[Saved entries]
● ● ● ●

(** X5: the three writing operations keep the ids of the collection
    distinct: [createTask] refuses an id that is taken, [updateTask] never
    changes an id, [deleteTask] only removes. *)
Theorem writes_keep_ids_unique :
  forall (Date_parse : string -> DateObj) (st : Store),
    uniqueIds st ->
    (forall (t_check : Z) (oid : string) (t_created t_valid t_save : Z)
            (taskdata : CreateTaskRequest),
        uniqueIds (store (createTask Date_parse t_check oid t_created t_valid
                            t_save taskdata st)))
    /\ (forall (t_check t_stamp t_valid : Z) (id : string)
               (updates : UpdateTaskRequest),
          uniqueIds (store (updateTask Date_parse t_check t_stamp t_valid id
                              updates st)))
    /\ (forall id : string, uniqueIds (store (deleteTask id st))).
Proof.
  intros Date_parse st Huniq. split; [| split].
  - intros t_check oid t_created t_valid t_save taskdata.
    destruct (createTask_cases Date_parse t_check oid t_created t_valid t_save
                taskdata st) as [(e & _ & ->) | (_ & _ & Hfresh & ->)];
      [exact Huniq |].
    cbn [store]. unfold uniqueIds in *. rewrite map_app. cbn [map].
    apply NoDup_app; [exact Huniq | | ].
    + constructor; [intros [] | constructor].
    + intros x Hx [<- | []].
      apply Task_findById_None_not_In in Hfresh. apply Hfresh. exact Hx.
  - intros t_check t_stamp t_valid id updates.
    destruct (updateTask_store_cases Date_parse t_check t_stamp t_valid id updates st)
      as [-> | (s & pre & old & post & -> & _ & _ & _ & _ & _ & ->)];
      [exact Huniq |].
    unfold uniqueIds in *. rewrite map_app in *. cbn [map] in *.
    rewrite applyUpdate_id. exact Huniq.
  - intro id.
    destruct (deleteTask_cases id st) as [[-> _] | (pre & old & post & -> & _ & _ & ->)];
      [exact Huniq |].
    cbn [store]. unfold uniqueIds in *. rewrite map_app in *. cbn [map] in Huniq.
    apply NoDup_remove_1 in Huniq. exact Huniq.
Qed.

(** The example collection, after creating a third task. *)
Lemma writes_keep_ids_unique_witness :
  uniqueIds (store (createTask exampleParse 3000 idAbsent 3000 3000 3000
                      (mkCreate "Water plants" None None DueUndefined None)
                      exampleStore)).
Proof.
  assert (Huniq : uniqueIds exampleStore).
  { unfold uniqueIds. cbn.
    constructor; [| constructor; [intros [] | constructor]].
    intros [H | []]. discriminate H. }
  apply (proj1 (writes_keep_ids_unique exampleParse exampleStore Huniq)).
Defined.

(** X26: the three writing operations keep the ObjectIds of the
    collection distinct, in whatever case ids are spelled: [createTask]
    refuses an id whose ObjectId is taken, [updateTask] never changes an
    id, [deleteTask] only removes. *)
Theorem writes_keep_objectIds_unique :
  forall (Date_parse : string -> DateObj) (st : Store),
    uniqueObjectIds st ->
    (forall (t_check : Z) (oid : string) (t_created t_valid t_save : Z)
            (taskdata : CreateTaskRequest),
        uniqueObjectIds (store (createTask Date_parse t_check oid t_created t_valid
                                  t_save taskdata st)))
    /\ (forall (t_check t_stamp t_valid : Z) (id : string)
               (updates : UpdateTaskRequest),
          uniqueObjectIds (store (updateTask Date_parse t_check t_stamp t_valid id
                                    updates st)))
    /\ (forall id : string, uniqueObjectIds (store (deleteTask id st))).
Proof.
  intros Date_parse st Huniq. split; [| split].
  - intros t_check oid t_created t_valid t_save taskdata.
    destruct (createTask_cases Date_parse t_check oid t_created t_valid t_save
                taskdata st) as [(e & _ & ->) | (_ & _ & Hfresh & ->)];
      [exact Huniq |].
    cbn [store]. unfold uniqueObjectIds in *. rewrite map_app. cbn [map].
    apply NoDup_app; [exact Huniq | | ].
    + constructor; [intros [] | constructor].
    + intros x Hx [<- | []].
      apply Task_findById_None_iff in Hfresh. apply Hfresh. exact Hx.
  - intros t_check t_stamp t_valid id updates.
    destruct (updateTask_store_cases Date_parse t_check t_stamp t_valid id updates st)
      as [-> | (s & pre & old & post & -> & _ & _ & _ & _ & _ & ->)];
      [exact Huniq |].
    unfold uniqueObjectIds in *. rewrite map_app in *. cbn [map] in *.
    rewrite applyUpdate_id. exact Huniq.
  - intro id.
    destruct (deleteTask_cases id st) as [[-> _] | (pre & old & post & -> & _ & _ & ->)];
      [exact Huniq |].
    cbn [store]. unfold uniqueObjectIds in *. rewrite map_app in *. cbn [map] in Huniq.
    apply NoDup_remove_1 in Huniq. exact Huniq.
Qed.

(** Creating under the upper-case spelling of a stored id is refused, and
    the example collection keeps its ObjectIds distinct. *)
Lemma writes_keep_objectIds_unique_witness :
  result (createTask exampleParse 3000 "64B7F0C2A1D3E4F5A6B7C8D9" 3000 3000 3000
            (mkCreate "Water plants" None None DueUndefined None) exampleStore)
  = Err DuplicateKey
  /\ uniqueObjectIds
       (store (createTask exampleParse 3000 "64B7F0C2A1D3E4F5A6B7C8D9" 3000 3000 3000
                 (mkCreate "Water plants" None None DueUndefined None)
                 exampleStore)).
Proof.
  split; [reflexivity |].
  apply (proj1 (writes_keep_objectIds_unique exampleParse exampleStore
                  exampleStore_uniqueObjectIds)).
Defined.

(** X6: an update touches one task at most.  Whatever [updateTask] is
    called with, the collection afterwards holds the same ids and the same
    [createdAt] stamps in the same order, and every task whose id names
    another ObjectId than the given string, in whatever case it is spelled,
    sits unchanged at its position. *)
Theorem updateTask_frame :
  forall (Date_parse : string -> DateObj) (t_check t_stamp t_valid : Z)
         (id : string) (updates : UpdateTaskRequest) (st : Store),
    let st' := store (updateTask Date_parse t_check t_stamp t_valid id updates st) in
    map _id st' = map _id st
    /\ map createdAt st' = map createdAt st
    /\ (forall (i : nat) (t : Task),
          nth_error st i = Some t ->
          sameObjectId (_id t) id = false ->
          nth_error st' i = Some t).
Proof.
  intros Date_parse t_check t_stamp t_valid id updates st st'. subst st'.
  destruct (updateTask_store_cases Date_parse t_check t_stamp t_valid id updates st)
    as [-> | (s & pre & old & post & -> & _ & Hold & _ & _ & _ & ->)].
  - repeat split. intros i t H _. exact H.
  - split; [| split].
    + rewrite !map_app. reflexivity.
    + rewrite !map_app. reflexivity.
    + intros i t Hnth Hne.
      destruct (Nat.lt_ge_cases i (List.length pre)) as [Hlt | Hge].
      * rewrite nth_error_app1 in * by exact Hlt. exact Hnth.
      * rewrite nth_error_app2 in * by exact Hge.
        destruct (i - List.length pre)%nat as [| k]; cbn in *.
        -- injection Hnth as <-. congruence.
        -- exact Hnth.
Qed.

(** Renaming "Pay rent", its id spelled in upper case, leaves the other
    task of the example collection at its position. *)
Lemma updateTask_frame_witness :
  nth_error (store (updateTask exampleParse 3000 3000 3000
                      "64B7F0C2A1D3E4F5A6B7C8D9"
                      (mkUpdate (Some "Pay the rent") None None DueUndefined None None)
                      exampleStore)) 1
  = Some taskB.
Proof.
  apply (proj2 (proj2 (updateTask_frame exampleParse 3000 3000 3000
                         "64B7F0C2A1D3E4F5A6B7C8D9"
                         (mkUpdate (Some "Pay the rent") None None DueUndefined
                                   None None)
                         exampleStore))).
  - reflexivity.
  - reflexivity.
Defined.

Lemma checkOpt_nil {A : Type} (path : string) (valid : A -> bool) (v : option A)
    (a : A) :
  checkOpt path valid v = [] -> v = Some a -> valid a = true.
Proof. intros H ->. cbn in H. apply failing_nil in H. exact H. Qed.

Lemma applyUpdate_satisfiesSchema (t_valid : Z) (s : CastUpdate) (old : Task) :
  updateFailures t_valid s = [] ->
  satisfiesSchema old = true ->
  satisfiesSchema (applyUpdate s old) = true.
Proof.
  unfold updateFailures, satisfiesSchema. intros Hfail Hold.
  apply app_eq_nil in Hfail. destruct Hfail as [Htitle Hfail].
  apply app_eq_nil in Hfail. destruct Hfail as [Hdesc Hfail].
  apply app_eq_nil in Hfail. destruct Hfail as [Hprio _].
  apply andb_true_iff in Hold. destruct Hold as [Hold Hp].
  apply andb_true_iff in Hold. destruct Hold as [Ht Hd].
  unfold applyUpdate. cbn [title description priority].
  rewrite !andb_true_iff. repeat split.
  - destruct (s_title s) as [x |] eqn:E; cbn; [| exact Ht].
    exact (checkOpt_nil _ _ _ x Htitle eq_refl).
  - destruct (s_description s) as [x |] eqn:E; [| exact Hd].
    exact (checkOpt_nil _ _ _ x Hdesc eq_refl).
  - destruct (s_priority s) as [x |] eqn:E; cbn; [| exact Hp].
    exact (checkOpt_nil _ _ _ x Hprio eq_refl).
Qed.

(** X7: the schema's field constraints are an invariant of the
    collection.  If every stored task has a valid title, description and
    priority, then so has every task after any [createTask], [updateTask]
    or [deleteTask], whether the call succeeds or fails. *)
Theorem writes_keep_schema :
  forall (Date_parse : string -> DateObj) (st : Store),
    Forall (fun t => satisfiesSchema t = true) st ->
    (forall (t_check : Z) (oid : string) (t_created t_valid t_save : Z)
            (taskdata : CreateTaskRequest),
        Forall (fun t => satisfiesSchema t = true)
               (store (createTask Date_parse t_check oid t_created t_valid
                         t_save taskdata st)))
    /\ (forall (t_check t_stamp t_valid : Z) (id : string)
               (updates : UpdateTaskRequest),
          Forall (fun t => satisfiesSchema t = true)
                 (store (updateTask Date_parse t_check t_stamp t_valid id
                           updates st)))
    /\ (forall id : string,
          Forall (fun t => satisfiesSchema t = true) (store (deleteTask id st))).
Proof.
  intros Date_parse st Hall. split; [| split].
  - intros t_check oid t_created t_valid t_save taskdata.
    destruct (createTask_cases Date_parse t_check oid t_created t_valid t_save
                taskdata st) as [(e & _ & ->) | (_ & Hfail & _ & ->)];
      [exact Hall |].
    cbn [store].
    apply Forall_app. split; [exact Hall |].
    constructor; [| constructor].
    apply (newTask_satisfiesSchema oid t_created t_valid t_save), Hfail.
  - intros t_check t_stamp t_valid id updates.
    destruct (updateTask_store_cases Date_parse t_check t_stamp t_valid id updates st)
      as [-> | (s & pre & old & post & -> & _ & _ & _ & Hfail & _ & ->)];
      [exact Hall |].
    apply Forall_app in Hall. destruct Hall as [Hpre Hrest].
    inversion Hrest as [| x l Hold Hpost]; subst.
    apply Forall_app. split; [exact Hpre |].
    constructor; [| exact Hpost].
    exact (applyUpdate_satisfiesSchema t_valid s old Hfail Hold).
  - intro id.
    destruct (deleteTask_cases id st) as [[-> _] | (pre & old & post & -> & _ & _ & ->)];
      [exact Hall |].
    cbn [store].
    apply Forall_app in Hall. destruct Hall as [Hpre Hrest].
    inversion Hrest; subst.
    apply Forall_app. split; assumption.
Qed.

(** An update that would empty the title of "Pay rent" is refused, and the
    example collection keeps satisfying the schema. *)
Lemma writes_keep_schema_witness :
  Forall (fun t => satisfiesSchema t = true)
         (store (updateTask exampleParse 3000 3000 3000 idA
                   (mkUpdate (Some "   ") None None DueUndefined None None)
                   exampleStore)).
Proof.
  assert (Hall : Forall (fun t => satisfiesSchema t = true) exampleStore)
    by (repeat constructor).
  apply (proj1 (proj2 (writes_keep_schema exampleParse exampleStore Hall))).
Defined.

● ● ● ●

* [Your instructions] Please report every line in the entries above that holds the string "updateFailures".

* [Completed exercise]
  updateFailures t_valid s = [] ->
  unfold updateFailures, satisfiesSchema. intros Hfail Hold.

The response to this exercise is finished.